Lessons Learned Preclinical studies have demonstrated that Src inhibition through dasatinib synergistically enhances the antitumor effects of oxaliplatin. In this phase II, single‐arm study, FOLFOX with dasatinib in previously untreated patients with mPC only showed only modest clinical activity, with a progressive‐free survival of 4 months and overall survival of 10.6 months. Continued investigation is ongoing to better understand the role of Src inhibition with concurrent 5‐fluorouracil and oxaliplatin in a subset of exceptional responders.
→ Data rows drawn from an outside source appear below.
(** * The d20 "push your luck" MDP of [mdp_demo.ipynb]

    A shallow embedding of the three computational pieces of the notebook:
    - the model builder ([make_transition_matrix], [make_reward_matrix]),
    - the value-iteration solver the notebook calls,
    - the state-distribution propagator ([calculate_state_distribution]).

    Conventions.
    - A numpy array is a nested [list]; [T !! a] is a bounds-checked read and
      [<[i:=v]>] an in-place write.
    - numpy stores IEEE doubles.  The code is embedded twice.  In the first
      reading every array cell is an exact rational in canonical form
      ([Qc]): rounding is idealised away, the algebra of the program is
      kept.  It carries the statements that do not depend on rounding:
      shapes, error outcomes, which cells are written, cells that hold 0, 1
      or another number a double represents exactly.  The second reading,
      module [F64], repeats the builder and the propagator on binary64
      numbers with their rounding; it carries the statements about the
      numbers the code really stores, and it is where a statement that
      holds of the rationals only is refuted.
    - Python exceptions are values of [exn]; a call that may raise returns a
      [result]. *)

From Stdlib Require Import ZArith QArith Qabs Qcanon Lia.
From Stdlib Require Import Floats.PrimFloat Floats.FloatOps Floats.SpecFloat.
From Stdlib Require Import Numbers.Cyclic.Int63.Uint63.
From stdpp Require Import base option list numbers.

Local Open Scope Z_scope.
Local Open Scope Qc_scope.
Local Open Scope nat_scope.

(** ** Exceptions and the error monad *)

Inductive exn : Set :=
  | ZeroDivisionError   (* [1/0] *)
  | ValueError          (* numpy: negative dimensions are not allowed *)
  | IndexError          (* index out of bounds for an axis *)
  | InvalidParameter    (* solver: discount, epsilon *)
  | InvalidModel.       (* solver: T not stochastic, or shapes disagree *)

Inductive result (A : Type) : Type :=
  | Ok (a : A)
  | Raise (e : exn).
Global Arguments Ok {A} a.
Global Arguments Raise {A} e.

Definition rbind {A B} (m : result A) (k : A → result B) : result B :=
  match m with
  | Ok a => k a
  | Raise e => Raise e
  end.

Notation "'do' x <- m ; k" := (rbind m (λ x, k))
  (at level 10, x name, m at level 100, k at level 200,
   format "'[v' 'do'  x  <-  m ; '/' k ']'").

Definition returns {A} (m : result A) : Prop := ∃ a, m = Ok a.

(** A monadic [for] loop over a list of indices. *)
Fixpoint forM {St} (l : list nat) (body : nat → St → result St) (st : St)
  : result St :=
  match l with
  | [] => Ok st
  | i :: l' => do st' <- body i st; forM l' body st'
  end.

(** A pure [for] loop: the body cannot raise. *)
Definition for_ {St} (l : list nat) (body : nat → St → St) (st : St) : St :=
  foldl (λ st i, body i st) st l.

(** Python's [range(lo, hi)] for non-negative bounds. *)
Definition range (lo hi : nat) : list nat := seq lo (hi - lo).

(** ** Scalars *)

Definition of_int (z : Z) : Qc := Qc_of_Z z.
Definition of_nat (n : nat) : Qc := Qc_of_Z (Z.of_nat n).

(** Python's true division [1/n] of two ints. *)
Definition py_inv (n : Z) : result Qc :=
  if (n =? 0)%Z then Raise ZeroDivisionError else Ok (/ of_int n)%Qc.

Definition Qc_ltb (x y : Qc) : bool := bool_decide (x < y)%Qc.
Definition Qc_leb (x y : Qc) : bool := bool_decide (x ≤ y)%Qc.

Definition Qc_abs (x : Qc) : Qc := if Qc_ltb x 0 then (- x)%Qc else x.

(** The tolerance [1e-9] on row sums. *)
Definition tolerance : Qc := Q2Qc (1 # 1000000000).
Definition near_one (x : Qc) : bool := Qc_leb (Qc_abs (x - 1)) tolerance.

(** ** Arrays *)

Abbreviation vector := (list Qc).
Abbreviation matrix := (list (list Qc)).
Abbreviation tensor := (list (list (list Qc))).

(** [np.zeros(shape=...)]: a negative dimension raises [ValueError]. *)
Definition np_zeros1 (n : nat) : vector := replicate n 0%Qc.
Definition np_zeros2 (m n : nat) : matrix := replicate m (np_zeros1 n).
Definition np_zeros3 (l m n : nat) : tensor := replicate l (np_zeros2 m n).

Definition np_dim (d : Z) : result nat :=
  if (d <? 0)%Z then Raise ValueError else Ok (Z.to_nat d).

(** numpy integer indexing along an axis of length [len]: negative indices
    count from the end, anything outside [-len, len) raises. *)
Definition np_index (len : nat) (i : Z) : result nat :=
  if ((0 <=? i) && (i <? Z.of_nat len))%Z then Ok (Z.to_nat i)
  else if ((- Z.of_nat len <=? i) && (i <? 0))%Z then Ok (Z.to_nat (Z.of_nat len + i))
  else Raise IndexError.

(** Reads; [None] is "out of bounds". *)
Definition get1 (v : vector) (i : nat) : option Qc := v !! i.
Definition get2 (M : matrix) (i j : nat) : option Qc :=
  match M !! i with Some v => get1 v j | None => None end.
Definition get3 (T : tensor) (a s s' : nat) : option Qc :=
  match T !! a with Some M => get2 M s s' | None => None end.

(** [M[i]] and [T[a,s]], row views (empty when out of bounds). *)
Definition row2 (M : matrix) (i : nat) : vector := default [] (M !! i).
Definition row (T : tensor) (a s : nat) : vector :=
  row2 (default [] (T !! a)) s.

(** Writes at indices known to be in bounds. *)
Definition set2 (M : matrix) (i j : nat) (v : Qc) : matrix :=
  alter (<[j:=v]>) i M.
Definition set3 (T : tensor) (a s s' : nat) (v : Qc) : tensor :=
  alter (alter (<[s':=v]>) s) a T.

(** [T[a,s,s'] = v] with integer indices as numpy checks them. *)
Definition setitem3 (T : tensor) (a s s' : Z) (v : Qc) : result tensor :=
  do a <- np_index (length T) a;
  do s <- np_index (length (default [] (T !! a))) s;
  do s' <- np_index (length (row T a s)) s';
  Ok (set3 T a s s' v).

(** [v.sum()] *)
Definition np_sum (v : vector) : Qc := foldr Qcplus 0%Qc v.

(** [T[T<0] = 0] *)
Definition clamp (x : Qc) : Qc := if Qc_ltb x 0 then 0%Qc else x.
Definition clamp_negative (T : tensor) : tensor :=
  fmap (M := list) (fmap (M := list) (fmap (M := list) clamp)) T.

(** ** Model builder *)

Definition CONTINUE : nat := 0.
Definition STOP : nat := 1.

Definition make_transition_matrix (n_sides max_score : Z) : result tensor :=
  let A := 2 in
  do S <- np_dim (max_score + 2);
  let T := np_zeros3 A S S in
  do p <- py_inv n_sides;
  (* All the "roll" action transitions *)
  let T :=
    for_ (range 0 (S - 1)) (λ s T,
      for_ (range (s + 1) (S - 1)) (λ sprime T,
        if (Z.of_nat sprime <=? Z.of_nat s + n_sides)%Z
        then set3 T 0 s sprime p
        else T) T) T in
  (* the remaining probability goes to the terminal state *)
  let T :=
    for_ (range 0 (S - 1)) (λ s T,
      set3 T 0 s (S - 1) (1 - np_sum (row T 0 s))%Qc) T in
  (* the terminal state is absorbing *)
  do T <- setitem3 T 0 (max_score + 2 - 1) (max_score + 2 - 1) 1%Qc;
  (* All the "stay" action transitions: T[1,:,S-1] = 1 *)
  let T := alter (fmap (M := list) (<[S - 1 := 1%Qc]>)) 1 T in
  Ok (clamp_negative T).

Definition make_reward_matrix (max_score : Z) : result matrix :=
  let A := 2 in
  do S <- np_dim (max_score + 2);
  let R := np_zeros2 S A in
  let R := for_ (range 0 (S - 1)) (λ s R, set2 R s 1 (of_nat s)) R in
  Ok R.

(** The builder of the specification: both arrays, built as in the
    notebook's solver cell. *)
Definition build_model (n_sides max_score : Z) : result (tensor * matrix) :=
  do T <- make_transition_matrix n_sides max_score;
  do R <- make_reward_matrix max_score;
  Ok (T, R).

(** ** Value-iteration solver *)

Definition dot (u v : vector) : Qc := np_sum (zip_with Qcmult u v).

(** Sum of [f 0 .. f (n-1)]. *)
Definition big_sum (n : nat) (f : nat → Qc) : Qc := np_sum (f <$> seq 0 n).

Record solution := Solution {
  sol_V : vector;
  sol_policy : list nat;
  sol_iterations : nat;
  sol_converged : bool;
}.

Section solver.
Context (T : tensor) (R : matrix) (discount epsilon : Qc).

Let S := length R.
Let A := length T.

(** Modelled from the spec: the Bellman backup of section 4.2,
    [Q(s,a) = R(s,a) + discount * sum_s' T(a,s,s') * V(s')].  The notebook
    delegates it to [mdptoolbox.mdp.ValueIteration], a third-party class
    whose code is not in the repository. *)
Definition q_value (V : vector) (s a : nat) : Qc :=
  (default 0 (get2 R s a) + discount * dot (row T a s) V)%Qc.

(** Modelled from the spec: [max_a] and [argmax_a] of section 4.2, ties
    going to the lower-indexed action.  The solver class is not in the
    repository. *)
Fixpoint argmax_from (qs : list Qc) (i : nat) (best : nat * Qc) : nat * Qc :=
  match qs with
  | [] => best
  | q :: qs' =>
      argmax_from qs' (i + 1) (if Qc_ltb (snd best) q then (i, q) else best)
  end.

(** Modelled from the spec: the greedy choice among the values of the
    actions of one state; with no action at all the default is STOP.  The
    solver class is not in the repository. *)
Definition best_action (qs : list Qc) : nat * Qc :=
  match qs with
  | [] => (STOP, 0%Qc)
  | q :: qs' => argmax_from qs' 1 (0, q)
  end.

(** Modelled from the spec: one sweep [V_{k-1} -> (V_k, pi_k)] of section
    4.2 over every state.  The solver class is not in the repository. *)
Definition bellman (V : vector) : vector * list nat :=
  let best := (λ s, best_action (q_value V s <$> seq 0 A)) <$> seq 0 S in
  (snd <$> best, fst <$> best).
Background Src tyrosine kinase activity is overexpressed in many human cancers, including metastatic pancreatic cancer (mPC). Dasatinib is a potent inhibitor of Src family of tyrosine kinases. This study was designed to investigate whether dasatinib can synergistically enhance antitumor effects of FOLFOX regimen (FOLFOX‐D). Methods In this single‐arm, phase II study, previously untreated patients received dasatinib 150 mg oral daily on days 1–14, oxaliplatin 85 mg/m2 intravenous (IV) on day 1 every 14 days, leucovorin (LV) 400 mg/m2 IV on day 1 every 14 days, 5‐fluorouracil (5‐FU) bolus 400 mg/m2 on day 1 every 14 days, and 5‐FU continuous infusion 2,400 mg/m2 on day 1 every 14 days. Primary endpoint was progression‐free survival (PFS) with preplanned comparison to historical controls. Results Forty‐four patients enrolled with an estimated median PFS of 4.0 (95% confidence interval [CI], 2.3–8.5) months and overall survival (OS) of 10.6 (95% CI, 6.9–12.7) months. Overall response rate (ORR) was 22.7% (n = 10): one patient (2.3%) with complete response (CR) and nine patients (20.5%) with partial response (PR). Fifteen patients (34.1%) had stable disease (SD). Nausea was the most common adverse event (AE) seen in 35 patients (79.5%). Conclusion The addition of dasatinib did not appear to add incremental clinical benefit to FOLFOX in untreated patients with mPC.